Nach diesem Ansatz können Zellzyklusprofile für verschiedene Zelltypen oder experimentelle Bedingungen erstellt werden, z. B. für die Profile für CD45-Negativ- im CD45-positiven Zellen aus demselben Experiment. In einem anderen Beispiel ergab die Analyse von Markern, die die Signalwege EGFR und mTOR PI3K in der G-one-Phase definieren, ähnliche Expressionsprofile in CD45-Negativzellen, die in orange- und CD45-positive Zellen in Blau dargestellt sind.

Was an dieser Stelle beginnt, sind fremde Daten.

(** A loop with [rem] turns left makes at most [2 * rem + 2] model calls. *)
Lemma agent_turns_adds toolDefs max rem : ∀ messages acc w w' m r,
  agent_turns e pl pol started ctx0 ctx stepID agent pctx modelID maxTokens temperature respFormat toolDefs advertised max rem
    messages acc w = (w', m, r) → adds granted (2 * rem + 2) w w'.
Proof.
  induction rem as [|rem IH]; intros messages acc w w' m r; cbn [agent_turns].
  { intros; simplify_eq; apply adds_refl. }
  destruct (checkAgentLoopRun _ _ _ _ _ _ _ _ w) as [[w1 rc1] b1] eqn:H1. apply checkAgentLoopRun_adds in H1 as [H1 _].
  assert (∀ P n w', adds P n w1 w' → adds P n w w') as Hb by (intros; by eapply adds_before).
  destruct b1; [intros; simplify_eq; apply Hb, adds_refl|].
  destruct (generateAgentTurn _ _ _ _ _ _ _ w1) as [w2 r2] eqn:H2. apply generateAgentTurn_adds in H2.
  assert (∀ n w', adds granted n w2 w' → adds granted (2 + n) w w') as Hg.
  { intros n w3 H. apply Hb. eapply adds_trans; [|exact H]. by eapply adds_weaken; [| |exact H2]. }
  destruct r2 as [resp|]; [|intros; simplify_eq; eapply adds_weaken; [| |apply Hg, (adds_refl _ 0)]; [done|lia]].
  destruct (checkAgentLoopRun _ _ _ _ _ _ _ _ w2) as [[w3 rc3] b3] eqn:H3. apply checkAgentLoopRun_adds in H3 as [H3 Hrc3].
  assert (∀ n w', adds granted n w3 w' → adds granted (2 + n) w w') as Hg3 by (intros; by eapply Hg, adds_before).
  assert (∀ (x : agent_result), x.1.1 = w3 → x = (w', m, r) → adds granted (2 * S rem + 2) w w') as Hdone.
  { intros x <- ->. eapply adds_weaken; [| |apply Hg3, (adds_refl _ 0)]; [done|lia]. }
  destruct b3; [by apply Hdone|].
  destruct (_ || _); [by apply Hdone|]. destruct (_ =? _)%string; [by apply Hdone|].
  destruct (negb _); [by apply Hdone|]. destruct (negb _); [by apply Hdone|].
  destruct rem as [|rem].
  - intros H4%answer_adds. apply (Hg3 2%nat).
    eapply adds_before; [apply trace_in_adds|]. by eapply adds_weaken; [| |exact H4].
  - destruct (agent_calls _ _ _ _ _ _ _ _ _ _ _ _ w3) as [[w4 m4] r4] eqn:H4. apply agent_calls_adds in H4; [|done].
    destruct r4; [|intros; simplify_eq; eapply adds_weaken; [| |apply Hg3, H4]; [done|lia]].
    intros H5%IH. replace (2 * S (S rem) + 2)%nat with (2 + (0 + (2 * S rem + 2)))%nat by lia.
    by apply Hg3, (adds_trans _ _ _ _ _ _ H4 H5).
Qed.
End effects.

Lemma agentMaxIterations_pos {T} (e : Executor T) pol agent : 1 <= agentMaxIterations e pol agent.
Proof.
  unfold agentMaxIterations, ResolveMaxIterations, EffectiveMaxIterationsCeiling, HardAgentMaxIterations, DefaultAgentMaxIterations.
  repeat case_match; lia.
Qed.

(** The tools advertised to an agent. *)
Definition advertised_to {T} (e : Executor T) (ar : AgentSpec) : gmap string string :=
  match advertisedAgentTools e ar with Ok (_, m) => m | Err _ => ∅ end.

Lemma runAgentStep_adds {T} (e : Executor T) pl pol started ctx stepID wd args pctx ar w w' m r :
  runAgentStep e pl pol started ctx stepID wd args pctx ar w = (w', m, r) →
  adds (agent_call (advertised_to e ar) pol stepID pctx) (2 * Z.to_nat (agentMaxIterations e pol (agent_Name ar)) + 2) w w'.
Proof.
  unfold runAgentStep, advertised_to. intros H.
  destruct (e_Client e _) as [modelID|]; [|simplify_eq; apply adds_refl].
  destruct (agentInputDocument _ _) as [input|]; [|simplify_eq; apply adds_refl].
  destruct (json_marshal input) as [payload|]; [|simplify_eq; apply adds_refl].
  destruct (advertisedAgentTools e ar) as [[toolDefs usesByName]|]; [|simplify_eq; apply adds_refl].
  destruct (agentResponseFormat e _) as [respFormat|]; [|simplify_eq; apply adds_refl].
  destruct toolDefs as [|td toolDefs].
  - apply answer_adds in H. eapply adds_weaken; [| |exact H]; [done|lia].
  - by apply agent_turns_adds in H.
Qed.

(** C7: An agent step is bounded and confined: it makes at most two model requests (one
    retried) for each of its iterations and for the closing answer, the iterations
    being no more than the ceiling of the policy; and every tool it executes is one
    advertised to the agent and allowed by the policy under the approvals the step was
    given. *)
Theorem runAgentStep_bounded {T} (e : Executor T) pl pol started ctx stepID wd args pctx ar w :
  let max := agentMaxIterations e pol (agent_Name ar) in
  let w' := (runAgentStep e pl pol started ctx stepID wd args pctx ar w).1.1 in
  1 <= max <= EffectiveMaxIterationsCeiling (default 0 (PolicyMaxIterations ∘ pol_Execution <$> EvalPolicySpec pol)) ∧
  ∃ l, w_log w' = w_log w ++ l ∧ Z.of_nat (model_calls l) <= 2 * max + 2 ∧
    ∀ uses x, (uses, x) ∈ tool_calls l →
      (∃ name u, advertised_to e ar !! name = Some u ∧ uses = trim_space u) ∧
      ∃ rc, rc_ApprovedActions rc = rc_ApprovedActions pctx ∧ CheckToolCall pol (mkToolCallContext rc stepID uses x) = None.
Proof.
  intros max w'. pose proof (agentMaxIterations_pos e pol (agent_Name ar)) as Hpos. split.
  - split; [done|]. subst max. unfold agentMaxIterations, ResolveMaxIterations.
    destruct (EvalPolicySpec pol); cbn; repeat case_match; lia.
  - subst w'. destruct (runAgentStep e pl pol started ctx stepID wd args pctx ar w) as [[w1 m] r] eqn:H.
    apply runAgentStep_adds in H as (_ & _ & l & Hl & HT & Hm). exists l. split; [done|]. split; [subst max; lia|].
    rewrite Forall_forall in HT. intros uses x Hx. apply (HT _ Hx).
Qed.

Massenzytometrie erfordert viele hochwertige Zellen.

Wenn ein Benutzer an einer seltenen Zellpopulation interessiert ist, kann eine höhere Anzahl von Zellen erforderlich sein. Isolierte lebende Zellen können für DNA- oder RNA-Analysen, biochemische Studien oder in der Gewebekultur vor der Fixierung und Färbung für die Massenzytometrie verwendet werden. Der Benutzer sollte bei der Arbeit mit Paraformaldehyd, Salzsäure oder Natriumhydroxid bei Bedarf persönliche Schutzausrüstung und einen Sicherheitsschrank verwenden.